La décision de la Marine Nationale française de ramener le Charles de Gaulle à son port d’attache, alors même qu’il n’avait que quelques dizaines de cas identifiés, apparait dès lors comme étant probablement la meilleure, eu égard aux conditions opérationnelles qui règnent en Europe et dans l’Atlantique Nord. Conditions très différentes de celles auxquels doit faire face le Ronald Reagan, pour l’heure seul porte-avions lourd en zone Pacifique, alors même que la Chine met à nouveau un très grande pression sur Taiwan en multipliant les exercices aériens autours de l’Ile.

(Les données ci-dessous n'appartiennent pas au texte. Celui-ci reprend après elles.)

Local Open Scope Q_scope.

Lemma clamp_id (hi x : Q) : 0 <= x -> x <= hi -> Qmax 0 (Qmin hi x) == x.
Proof.
  intros H0 Hh. rewrite (Q.min_r hi x Hh). now apply Q.max_r.
Qed.

Lemma clamp_low (hi x : Q) : x <= 0 -> Qmax 0 (Qmin hi x) == 0.
Proof.
  intros H. apply Q.max_l. eapply Qle_trans; [apply Q.le_min_r | exact H].
Qed.

Lemma clamp_high (hi x : Q) : 0 <= hi -> hi <= x -> Qmax 0 (Qmin hi x) == hi.
Proof.
  intros H0 Hh. rewrite (Q.min_l hi x Hh). now apply Q.max_r.
Qed.

Lemma clamp_ge (hi x a : Q) : a <= hi -> a <= x -> a <= Qmax 0 (Qmin hi x).
Proof.
  intros Hh Hx. eapply Qle_trans; [| apply Q.le_max_r].
  now apply Q.min_glb.
Qed.

Lemma inject_Z_nonneg (z : Z) : (0 <= z)%Z -> 0 <= inject_Z z.
Proof.
  intros H. change 0 with (inject_Z 0). now rewrite <- Zle_Qle.
Qed.

Lemma int_clamp_eq (hi x y : Q) :
  Qmax 0 (Qmin hi x) == y -> Py.int (Qmax 0 (Qmin hi x)) = Qfloor y.
Proof.
  intros H. rewrite int_nonneg by apply clamp_nonneg. now apply Qfloor_comp.
Qed.

Lemma Qfloor_ge_Z (x : Q) (n : Z) : inject_Z n <= x -> (n <= Qfloor x)%Z.
Proof.
  intros H. rewrite <- (Qfloor_Z n). now apply Qfloor_resp_le.
Qed.

Lemma Qfloor_lt_Z (x : Q) (n : Z) : x < inject_Z n -> (Qfloor x < n)%Z.
Proof.
  intros H. rewrite Zlt_Qlt. eapply Qle_lt_trans; [apply Qfloor_le | exact H].
Qed.

End Clamp.
(** X3: a mapping none of whose values names a key of the mapping or a
    property inherited from [Object.prototype] is returned unchanged. *)
Theorem resolveStageAliases_direct (m : Stages) (depth : nat) :
  (∀ k v, m !! k = Some v → js_get m (property_key v) = None) →
  (0 < depth)%nat →
  resolveStageAliases depth m = Some m.
Proof.
  intros Hdirect. apply resolveStageAliases_terminal_values.
  intros k v Hk y [Hy _]. rewrite (Hdirect k v Hk) in Hy. done.
Qed.

Lemma resolveStageAliases_direct_witness :
  (∀ k v, stages_default !! k = Some v →
          js_get stages_default (property_key v) = None) ∧
  (0 < 1)%nat ∧
  resolveStageAliases 1 stages_default = Some stages_default.
Proof.
  assert (∀ k v, stages_default !! k = Some v →
                 js_get stages_default (property_key v) = None) as H.
  { intros k v Hk. unfold stages_default in Hk.
    apply lookup_singleton_Some in Hk as [_ <-]. vm_compute. reflexivity. }
  assert (0 < 1)%nat as Hd by lia.
  split; [exact H|]. split; [exact Hd|].
  exact (resolveStageAliases_direct _ _ H Hd).
Defined.

(** X4: resolving is idempotent on mappings without empty value: the
    resolved mapping resolves to itself. *)
Theorem resolveStageAliases_idempotent (m m' : Stages) (depth depth' : nat) :
  resolveStageAliases depth m = Some m' → no_empty_value m →
  (0 < depth')%nat →
  resolveStageAliases depth' m' = Some m'.
Proof.
  intros Hres Hne Hdepth. apply resolveStageAliases_terminal_values; [|done].
  intros k v Hk y [Hy _].
  assert (js_get m (property_key v) = None) as Hv.
  { rewrite (resolveStageAliases_lookup _ _ _ _ Hres) in Hk.
    destruct (m !! k) as [target|]; simpl in Hk; [|done].
    apply resolveStage_sound in Hk as [_ Hterm].
    destruct (js_get m (property_key v)) as [w|] eqn:Hw; [|done].
    exfalso. apply (Hterm w). split; [done|].
    apply js_get_Some in Hw as [Hown|(_ & _ & ->)]; [|done].
    by apply (Hne _ _ Hown). }
  unfold js_get in Hv, Hy.
  destruct (m !! property_key v) as [w|] eqn:Hmv; [done|].
  assert (m' !! property_key v = None) as Hm'v.
  { apply not_elem_of_dom. rewrite (resolveStageAliases_dom _ _ _ Hres).
    by apply not_elem_of_dom. }
  rewrite Hm'v in Hy. by case_decide.
Qed.

Lemma resolveStageAliases_idempotent_witness :
  resolveStageAliases 3 stages_chain = Some stages_chain_resolved ∧
  no_empty_value stages_chain ∧ (0 < 1)%nat ∧
  resolveStageAliases 1 stages_chain_resolved = Some stages_chain_resolved.
Proof.
  assert (resolveStageAliases 3 stages_chain = Some stages_chain_resolved)
    as H by (vm_compute; reflexivity).
  assert (no_empty_value stages_chain) as Hne
    by (refine (bool_decide_unpack _ _); vm_compute; exact I).
  assert (0 < 1)%nat as Hd by lia.
  split; [exact H|]. split; [exact Hne|]. split; [exact Hd|].
  exact (resolveStageAliases_idempotent _ _ _ _ H Hne Hd).
Defined.

(** X5: resolution invents no name: every value of the resolved mapping
    is a value of the input mapping or a value inherited from
    [Object.prototype]. *)
Theorem resolveStageAliases_values (m m' : Stages) (depth : nat) k v :
  resolveStageAliases depth m = Some m' → m' !! k = Some v →
  (∃ k', m !! k' = Some v) ∨
  (∃ inherited, inherited ∈ Object_prototype_names ∧ v = VInherited inherited).
Proof.
  intros Hres Hk. rewrite (resolveStageAliases_lookup _ _ _ _ Hres) in Hk.
  destruct (m !! k) as [target|] eqn:Hmk; simpl in Hk; [|done].
  apply resolveStage_sound in Hk as [Hchain _].
  apply rtc_inv_r in Hchain as [->|(y & _ & [Hy _])]; [by eauto|].
  apply js_get_Some in Hy as [Hown|(_ & Hname & ->)]; by eauto.
Qed.
Lemma list_sum_cons n l : list_sum (n :: l) = (n + list_sum l)%nat.
Proof. reflexivity. Qed.

Lemma list_sum_add {A} (f h : A -> nat) (l : list A) :
  list_sum (map (fun x => (f x + h x)%nat) l) =
  (list_sum (map f l) + list_sum (map h l))%nat.
Proof.
  induction l as [|x l IH]; [reflexivity|]. cbn [map].
  rewrite !list_sum_cons, IH. lia.
Qed.

Lemma list_sum_count {A} (q : A -> bool) (l : list A) :
  list_sum (map (fun x => if q x then 1%nat else 0%nat) l) = length (List.filter q l).
Proof.
  induction l as [|x l IH]; [reflexivity|]. cbn [map List.filter].
  rewrite list_sum_cons, IH. now destruct (q x).
Qed.

(** The sizes of the filtered tables, counted business by business or row
    by row. *)
Lemma catchment_sizes (p : Business -> Area -> bool) bs rows :
  list_sum (map (fun g => length (List.filter (p g) rows)) bs) =
  list_sum (map (fun a => length (List.filter (fun g => p g a) bs)) rows).
Proof.
  induction rows as [|a rows IH]; cbn [List.filter map length].
  - induction bs as [|b bs IHb]; [reflexivity | exact IHb].
  - rewrite list_sum_cons, <- IH, <- list_sum_count, <- list_sum_add.
    f_equal. apply map_ext. intros g. now destruct (p g a).
Qed.

Lemma count_name m bs :
  List.NoDup (map name bs) -> In m (map name bs) ->
  length (List.filter (fun g => String.eqb m (name g)) bs) = 1%nat.
Proof.
  induction bs as [|b bs IH]; cbn [map]; intros Hnd Hin; [destruct Hin|].
  apply NoDup_cons_iff in Hnd. destruct Hnd as [Hb Hnd]. cbn [List.filter].
  destruct (String.eqb_spec m (name b)) as [->|Hne].
  - cbn [length]. f_equal. rewrite filter_none; [reflexivity|].
    intros g Hg. destruct (String.eqb_spec (name b) (name g)) as [E|]; [|reflexivity].
    exfalso. apply Hb. rewrite E. now apply in_map.
  - destruct Hin as [E|Hin]; [now symmetry in E|]. now apply IH.
Qed.

(** X9.  After a recomputation that returned, if no two businesses bear the
    same name, the catchment lists partition the assigned areas: their
    lengths add up to the number of areas that have an assigned business. *)
Theorem catchments_partition (t t' : MarketResearchTool) :
  _recalculate_catchments t = (t', Ok tt) ->
  List.NoDup (map name (businesses t')) ->
  list_sum (map (fun g => length (catchment g)) (businesses t')) =
  length (List.filter is_assigned (sa_data t')).
Proof.
  intros Hrun Hnd.
  pose proof (recalculate_fresh _ _ Hrun) as Hf.
  transitivity
    (list_sum (map (fun g => length (List.filter (assigned_to (name g)) (sa_data t')))
                 (businesses t'))).
  { apply f_equal, map_ext_in. intros g Hg.
    rewrite (recalculate_returned _ _ Hrun) in Hg. apply in_map_iff in Hg.
    destruct Hg as (b & <- & _). cbn [with_catchment catchment name].
    apply length_map. }
  rewrite (catchment_sizes (fun g => assigned_to (name g))), <- list_sum_count.
  apply f_equal, map_ext_in. intros a Ha. unfold is_assigned, assigned_to.
  destruct (assigned_business a) as [m|] eqn:Hm.
  - apply count_name; [exact Hnd|].
    destruct (fresh_row_spec _ _ (Hf a Ha)) as (_ & _ & Hfirst & _).
    destruct (Hfirst m Hm) as (pre & b & post & E & Hb & _).
    rewrite E, map_app. apply in_or_app. right. left. exact Hb.
  - now rewrite filter_none.
Qed.

Lemma catchments_partition_witness :
  exists t',
    _recalculate_catchments tie_tool = (t', Ok tt) /\
    List.NoDup (map name (businesses t')) /\
    list_sum (map (fun g => length (catchment g)) (businesses t')) = 1%nat.
Proof.
  exists (fst (_recalculate_catchments tie_tool)).
  assert (Hrun : _recalculate_catchments tie_tool =
                 (fst (_recalculate_catchments tie_tool), Ok tt))
    by (vm_compute; reflexivity).
  assert (Hnd : List.NoDup (map name (businesses (fst (_recalculate_catchments tie_tool))))).
  { vm_compute. repeat constructor; cbn; intuition discriminate. }
  split; [exact Hrun|]. split; [exact Hnd|].
  rewrite (catchments_partition _ _ Hrun Hnd). vm_compute. reflexivity.
Defined.

(** ** Ranking the candidates *)

Lemma nlargest_ranked n cs : nlargest n cs = firstn (Z.to_nat n) (ranked cs).
Proof. reflexivity. Qed.

Lemma insert_desc_perm c l : Permutation (insert_desc c l) (c :: l).
Proof.
  induction l as [|d l IH]; cbn [insert_desc]; [reflexivity|].
  destruct (score d <? score c); [reflexivity|].
  rewrite IH. apply perm_swap.
Qed.

Lemma sort_perm cs acc :
  Permutation (fold_left (fun acc c => insert_desc c acc) cs acc) (cs ++ acc).
Proof.
  revert acc. induction cs as [|c cs IH]; intros acc; cbn [fold_left]; [reflexivity|].
  rewrite IH, insert_desc_perm. cbn [app]. symmetry. apply Permutation_middle.
Qed.

Lemma filter_split_perm {A} (p : A -> bool) (l : list A) :
  Permutation (List.filter (fun x => negb (p x)) l ++ List.filter p l) l.
Proof.
  induction l as [|x l IH]; [reflexivity|]. cbn [List.filter].
  destruct (p x); cbn [negb app].
  - rewrite <- Permutation_middle. now constructor.
  - now constructor.
Qed.
(** * fury/type/type.h: the TypeId registry and the namespace classifier

    A shallow embedding of [cpp/fury/type/type.h]:

    - [enum class TypeId : int32_t] becomes the inductive [TypeId] (one
      constructor per enumerator, in the order of the header) together with
      [value], which gives each enumerator its explicit initialiser;
    - the identifier of each enumerator is kept as a string by [name];
    - [int32_t] is [Z] restricted by [in_int32];
    - [IsNamespacedType] is embedded twice: as the statement list of its body
      ([IsNamespacedType_body], run by [exec_switch] and described by the
      relation [Returns]) and as the function [IsNamespacedType] that the
      switch computes.  [IsNamespacedType_exec_eq] links the two;
    - what a call does to the rest of the program is read off a third
      rendering of the same body, [IsNamespacedType_cmds], in a statement
      language that can also read and write memory, allocate and throw, run
      by [run_switch] over a [state] (memory contents and allocation count).
      [IsNamespacedType_cmds_eq] and [IsNamespacedType_call_eq] link it to
      the other two. *)

From Stdlib Require Import String ZArith List Bool Lia.
Import ListNotations.

Local Open Scope Z_scope.

Module fury.

(** ** [int32_t] *)

Definition int32_min : Z := - 2 ^ 31.
Definition int32_max : Z := 2 ^ 31 - 1.

Definition in_int32 (v : Z) : Prop := int32_min <= v <= int32_max.

(** ** [enum class TypeId : int32_t] *)

Inductive TypeId : Set :=
  | BOOL
  | INT8
  | INT16
  | INT32
  | VAR_INT32
  | INT64
  | VAR_INT64
  | SLI_INT64
  | FLOAT16
  | FLOAT32
  | FLOAT64
  | STRING
  | ENUM
  | NS_ENUM
  | STRUCT
  | POLYMORPHIC_STRUCT
  | COMPATIBLE_STRUCT
  | POLYMORPHIC_COMPATIBLE_STRUCT
  | NS_STRUCT
  | NS_POLYMORPHIC_STRUCT
  | NS_COMPATIBLE_STRUCT
  | NS_POLYMORPHIC_COMPATIBLE_STRUCT
  | EXT
  | POLYMORPHIC_EXT
  | NS_EXT
  | NS_POLYMORPHIC_EXT
  | LIST
  | SET
  | MAP
  | DURATION
  | TIMESTAMP
  | LOCAL_DATE
  | DECIMAL
  | BINARY
  | ARRAY
  | BOOL_ARRAY
  | INT8_ARRAY
  | INT16_ARRAY
  | INT32_ARRAY
  | INT64_ARRAY
  | FLOAT16_ARRAY
  | FLOAT32_ARRAY
  | FLOAT64_ARRAY
  | ARROW_RECORD_BATCH
  | ARROW_TABLE.

(** The initialiser written after each enumerator. *)
Definition value (t : TypeId) : Z :=
  match t with
  | BOOL => 1
  | INT8 => 2
  | INT16 => 3
  | INT32 => 4
  | VAR_INT32 => 5
  | INT64 => 6
  | VAR_INT64 => 7
  | SLI_INT64 => 8
  | FLOAT16 => 9
  | FLOAT32 => 10
  | FLOAT64 => 11
  | STRING => 12
  | ENUM => 13
  | NS_ENUM => 14
  | STRUCT => 15
  | POLYMORPHIC_STRUCT => 16
  | COMPATIBLE_STRUCT => 17
  | POLYMORPHIC_COMPATIBLE_STRUCT => 18
  | NS_STRUCT => 19
  | NS_POLYMORPHIC_STRUCT => 20
  | NS_COMPATIBLE_STRUCT => 21
  | NS_POLYMORPHIC_COMPATIBLE_STRUCT => 22
  | EXT => 23
  | POLYMORPHIC_EXT => 24
  | NS_EXT => 25
  | NS_POLYMORPHIC_EXT => 26
  | LIST => 27
  | SET => 28
  | MAP => 29
  | DURATION => 30
  | TIMESTAMP => 31
  | LOCAL_DATE => 32
  | DECIMAL => 33
  | BINARY => 34
  | ARRAY => 35
  | BOOL_ARRAY => 36
  | INT8_ARRAY => 37
  | INT16_ARRAY => 38
  | INT32_ARRAY => 39
  | INT64_ARRAY => 40
  | FLOAT16_ARRAY => 41
  | FLOAT32_ARRAY => 42
  | FLOAT64_ARRAY => 43
  | ARROW_RECORD_BATCH => 44
  | ARROW_TABLE => 45
  end.

(** Every enumerator of the header, in declaration order. *)
Definition enumerators : list TypeId :=
  [ BOOL; INT8; INT16; INT32; VAR_INT32; INT64; VAR_INT64; SLI_INT64;
    FLOAT16; FLOAT32; FLOAT64; STRING; ENUM; NS_ENUM; STRUCT;
    POLYMORPHIC_STRUCT; COMPATIBLE_STRUCT; POLYMORPHIC_COMPATIBLE_STRUCT;
    NS_STRUCT; NS_POLYMORPHIC_STRUCT; NS_COMPATIBLE_STRUCT;
    NS_POLYMORPHIC_COMPATIBLE_STRUCT; EXT; POLYMORPHIC_EXT; NS_EXT;
    NS_POLYMORPHIC_EXT; LIST; SET; MAP; DURATION; TIMESTAMP; LOCAL_DATE;
    DECIMAL; BINARY; ARRAY; BOOL_ARRAY; INT8_ARRAY; INT16_ARRAY; INT32_ARRAY;
    INT64_ARRAY; FLOAT16_ARRAY; FLOAT32_ARRAY; FLOAT64_ARRAY;
    ARROW_RECORD_BATCH; ARROW_TABLE ].

(** [static_cast<TypeId>(type_id)]: the enumeration has the fixed underlying
    type [int32_t], so every [int32_t] is a value of the enumeration and the
    cast keeps the integer as it is.  A value of the enumeration is therefore
    carried as its underlying integer, whether an enumerator names it or not. *)
Definition static_cast_TypeId (type_id : Z) : Z := type_id.

(** The enumerator that names an integer, if there is one. *)
Definition enumerator_of (v : Z) : option TypeId :=
  find (fun t => value t =? v) enumerators.

(** ** [IsNamespacedType]: the body as statements *)

(** The three kinds of statement in the body of the [switch]. *)
Inductive stmt : Set :=
  | Case (label : TypeId)
  | Default
  | Return (b : bool).

(** The statements between the braces of the [switch], in source order. *)
Definition IsNamespacedType_body : list stmt :=
  [ Case NS_ENUM;
    Case NS_STRUCT;
    Case NS_POLYMORPHIC_STRUCT;
    Case NS_COMPATIBLE_STRUCT;
    Case NS_POLYMORPHIC_COMPATIBLE_STRUCT;
    Case NS_EXT;
    Case NS_POLYMORPHIC_EXT;
    Return true;
    Default;
    Return false ].

(** Control entering a statement list runs through labels until a [return];
    running off the end returns nothing. *)
Fixpoint fall_through (ss : list stmt) : option bool :=
  match ss with
  | [] => None
  | Return b :: _ => Some b
  | Case _ :: rest => fall_through rest
  | Default :: rest => fall_through rest
  end.

(** The statements after the [case] label whose constant equals [c]. *)
Fixpoint jump_case (c : Z) (ss : list stmt) : option (list stmt) :=
  match ss with
  | [] => None
  | Case label :: rest =>
      if c =? value label then Some rest else jump_case c rest
  | _ :: rest => jump_case c rest
  end.

(** The statements after the [default] label. *)
Fixpoint jump_default (ss : list stmt) : option (list stmt) :=
  match ss with
  | [] => None
  | Default :: rest => Some rest
  | _ :: rest => jump_default rest
  end.

(** [switch (c) { ss }] as the last statement of a function returning [bool]:
    jump to the matching [case], else to [default], else past the switch,
    where the function ends without a [return]. *)
Definition exec_switch (c : Z) (ss : list stmt) : option bool :=
  match jump_case c ss with
  | Some rest => fall_through rest
  | None =>
      match jump_default ss with
      | Some rest => fall_through rest
      | None => None
      end
  end.

Definition IsNamespacedType_exec (type_id : Z) : option bool :=
  exec_switch (static_cast_TypeId type_id) IsNamespacedType_body.

(** ** [IsNamespacedType]: the function the switch computes *)

Definition IsNamespacedType (type_id : Z) : bool :=
  let c := static_cast_TypeId type_id in
  if c =? value NS_ENUM then true
  else if c =? value NS_STRUCT then true
  else if c =? value NS_POLYMORPHIC_STRUCT then true
  else if c =? value NS_COMPATIBLE_STRUCT then true
  else if c =? value NS_POLYMORPHIC_COMPATIBLE_STRUCT then true
  else if c =? value NS_EXT then true
  else if c =? value NS_POLYMORPHIC_EXT then true
  else false.

(** ** [IsNamespacedType]: the runs of the body, as a relation *)

(** [FallsTo ss b]: control entering [ss] reaches [return b]. *)
Inductive FallsTo : list stmt -> bool -> Prop :=
  | FallsTo_return b rest : FallsTo (Return b :: rest) b
  | FallsTo_case label rest b : FallsTo rest b -> FallsTo (Case label :: rest) b
  | FallsTo_default rest b : FallsTo rest b -> FallsTo (Default :: rest) b.

(** [JumpsCase c ss rest]: some [case] label of [ss] has the constant [c], and
    [rest] is what follows it. *)
Inductive JumpsCase (c : Z) : list stmt -> list stmt -> Prop :=
  | JumpsCase_here label rest :
      c = value label -> JumpsCase c (Case label :: rest) rest
  | JumpsCase_later s ss rest :
      JumpsCase c ss rest -> JumpsCase c (s :: ss) rest.

(** [JumpsDefault ss rest]: [ss] has a [default] label followed by [rest]. *)
Inductive JumpsDefault : list stmt -> list stmt -> Prop :=
  | JumpsDefault_here rest : JumpsDefault (Default :: rest) rest
  | JumpsDefault_later s ss rest :
      JumpsDefault ss rest -> JumpsDefault (s :: ss) rest.

(** The constants of the [case] labels of a statement list. *)
Fixpoint case_constants (ss : list stmt) : list Z :=
  match ss with
  | [] => []
  | Case label :: rest => value label :: case_constants rest
  | _ :: rest => case_constants rest
  end.

(** The number of [default] labels of a statement list. *)
Fixpoint default_count (ss : list stmt) : nat :=
  match ss with
  | [] => O
  | Default :: rest => S (default_count rest)
  | _ :: rest => default_count rest
  end.

(** What the language requires of a [switch]: no two [case] labels with the
    same constant, and at most one [default]. *)
Definition well_formed_switch (ss : list stmt) : Prop :=
  NoDup (case_constants ss) /\ (default_count ss <= 1)%nat.

(** [Returns ss c b]: the [switch] on [c] with body [ss] returns [b], through
    a matching [case], or through [default] when no [case] matches. *)
Inductive Returns (ss : list stmt) (c : Z) (b : bool) : Prop :=
  | Returns_case rest :
      JumpsCase c ss rest -> FallsTo rest b -> Returns ss c b
  | Returns_default rest :
      ~ In c (case_constants ss) ->
      JumpsDefault ss rest -> FallsTo rest b -> Returns ss c b.

(** A call [IsNamespacedType(type_id)] returns [b]. *)
Definition IsNamespacedType_returns (type_id : Z) (b : bool) : Prop :=
  Returns IsNamespacedType_body (static_cast_TypeId type_id) b.

(** ** The seven namespaced values, and the defined range *)

(** The seven values the specification lists as namespaced. *)
Definition namespaced_values : list Z := [14; 19; 20; 21; 22; 25; 26].

(** The integers [lo, lo + 1, ..., lo + n - 1]. *)
Fixpoint Zrange (lo : Z) (n : nat) : list Z :=
  match n with
  | O => []
  | S n' => lo :: Zrange (lo + 1) n'
  end.

(** Membership in a list of integers, as a test. *)
Definition Zmem (v : Z) (l : list Z) : bool := existsb (Z.eqb v) l.

(** ** The identifiers of the enumerators *)

(** The identifier of each enumerator, as it is spelled in the header. *)
Definition name (t : TypeId) : string :=
  match t with
  | BOOL => "BOOL"
  | INT8 => "INT8"
  | INT16 => "INT16"
  | INT32 => "INT32"
  | VAR_INT32 => "VAR_INT32"
  | INT64 => "INT64"
  | VAR_INT64 => "VAR_INT64"
  | SLI_INT64 => "SLI_INT64"
  | FLOAT16 => "FLOAT16"
  | FLOAT32 => "FLOAT32"
  | FLOAT64 => "FLOAT64"
  | STRING => "STRING"
  | ENUM => "ENUM"
  | NS_ENUM => "NS_ENUM"
  | STRUCT => "STRUCT"
  | POLYMORPHIC_STRUCT => "POLYMORPHIC_STRUCT"
  | COMPATIBLE_STRUCT => "COMPATIBLE_STRUCT"
  | POLYMORPHIC_COMPATIBLE_STRUCT => "POLYMORPHIC_COMPATIBLE_STRUCT"
  | NS_STRUCT => "NS_STRUCT"
  | NS_POLYMORPHIC_STRUCT => "NS_POLYMORPHIC_STRUCT"
  | NS_COMPATIBLE_STRUCT => "NS_COMPATIBLE_STRUCT"
  | NS_POLYMORPHIC_COMPATIBLE_STRUCT => "NS_POLYMORPHIC_COMPATIBLE_STRUCT"
  | EXT => "EXT"
  | POLYMORPHIC_EXT => "POLYMORPHIC_EXT"
  | NS_EXT => "NS_EXT"
  | NS_POLYMORPHIC_EXT => "NS_POLYMORPHIC_EXT"
  | LIST => "LIST"
  | SET => "SET"
  | MAP => "MAP"
  | DURATION => "DURATION"
  | TIMESTAMP => "TIMESTAMP"
  | LOCAL_DATE => "LOCAL_DATE"
  | DECIMAL => "DECIMAL"
  | BINARY => "BINARY"
  | ARRAY => "ARRAY"
  | BOOL_ARRAY => "BOOL_ARRAY"
  | INT8_ARRAY => "INT8_ARRAY"
  | INT16_ARRAY => "INT16_ARRAY"
  | INT32_ARRAY => "INT32_ARRAY"
  | INT64_ARRAY => "INT64_ARRAY"
  | FLOAT16_ARRAY => "FLOAT16_ARRAY"
  | FLOAT32_ARRAY => "FLOAT32_ARRAY"
  | FLOAT64_ARRAY => "FLOAT64_ARRAY"
  | ARROW_RECORD_BATCH => "ARROW_RECORD_BATCH"
  | ARROW_TABLE => "ARROW_TABLE"
  end%string.

(** The enumerator with a given identifier, if there is one. *)
Definition enumerator_named (s : string) : option TypeId :=
  find (fun t => String.eqb (name t) s) enumerators.

(** [mentions w s]: the word [w] occurs in the identifier [s]. *)
Definition mentions (w s : string) : bool :=
  match String.index 0 w s with
  | Some _ => true
  | None => false
  end.

(** A flag as the integer 0 or 1. *)
Definition flag (b : bool) : Z := if b then 1 else 0.

(** The test [lo <= v <= hi]. *)
Definition in_range (lo hi v : Z) : bool := (lo <=? v) && (v <=? hi).

(** ** [IsNamespacedType]: a call and the state around it *)

(** What a call can see or touch outside its own frame: the contents of the
    objects of the program (globals, statics and heap cells, by address) and
    the number of heap allocations made so far.  The parameter [type_id] is
    passed by value and lives in the frame, not here. *)
Record state : Type := mkState {
  store : Z -> Z;
  allocations : nat
}.

Definition write (st : state) (addr x : Z) : state :=
  {| store := fun a => if a =? addr then x else store st a;
     allocations := allocations st |}.

Definition allocate (st : state) : state :=
  {| store := store st; allocations := S (allocations st) |}.

(** The operand of a [return] or of an assignment: a literal, or the value of
    an object converted to [bool]. *)
Inductive expr : Set :=
  | Lit (b : bool)
  | Read (addr : Z).

Definition eval (st : state) (e : expr) : bool :=
  match e with
  | Lit b => b
  | Read addr => negb (store st addr =? 0)
  end.

(** Statements of a [switch] body, with the kinds that act on the state: an
    assignment to an object, a [new], a [throw]. *)
Inductive cmd : Set :=
  | CCase (label : TypeId)
  | CDefault
  | CReturn (e : expr)
  | CWrite (addr : Z) (e : expr)
  | CNew
  | CThrow.

(** How a call ends: with a result, with an exception, or by leaving the
    function without a [return]; the first two with the state they leave. *)
Inductive outcome : Type :=
  | Returned (b : bool) (st : state)
  | Thrown (st : state)
  | Undefined.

Une situation que n’avait plus connu l’US Navy depuis la bataille de Santa Cruze qui vit le porte-avions USS Hornet (CV8) lourdement endommagé puis coulé, laissant le seul porte-avions USS Enterprise en service sur ce théâtre.
Une chose est certaine, alors que nombreux sont ceux qui s’interrogent sur le rôle à venir du porte-avions dans la guerre navale moderne, on constate que lorsque ceux-ci sont absents, les capacités militaires et dissuasives de l’occident se trouvent particulièrement amoindries. De quoi alimenter le débat à Washington sur la pertinence de reviser le nombre de navires de ce type, comme à Paris sur l’intérêt de disposer d’aux moins 2 porte-avions pour maintenir une posture opérationnelle suffisamment dissuasive en ces temps de tensions.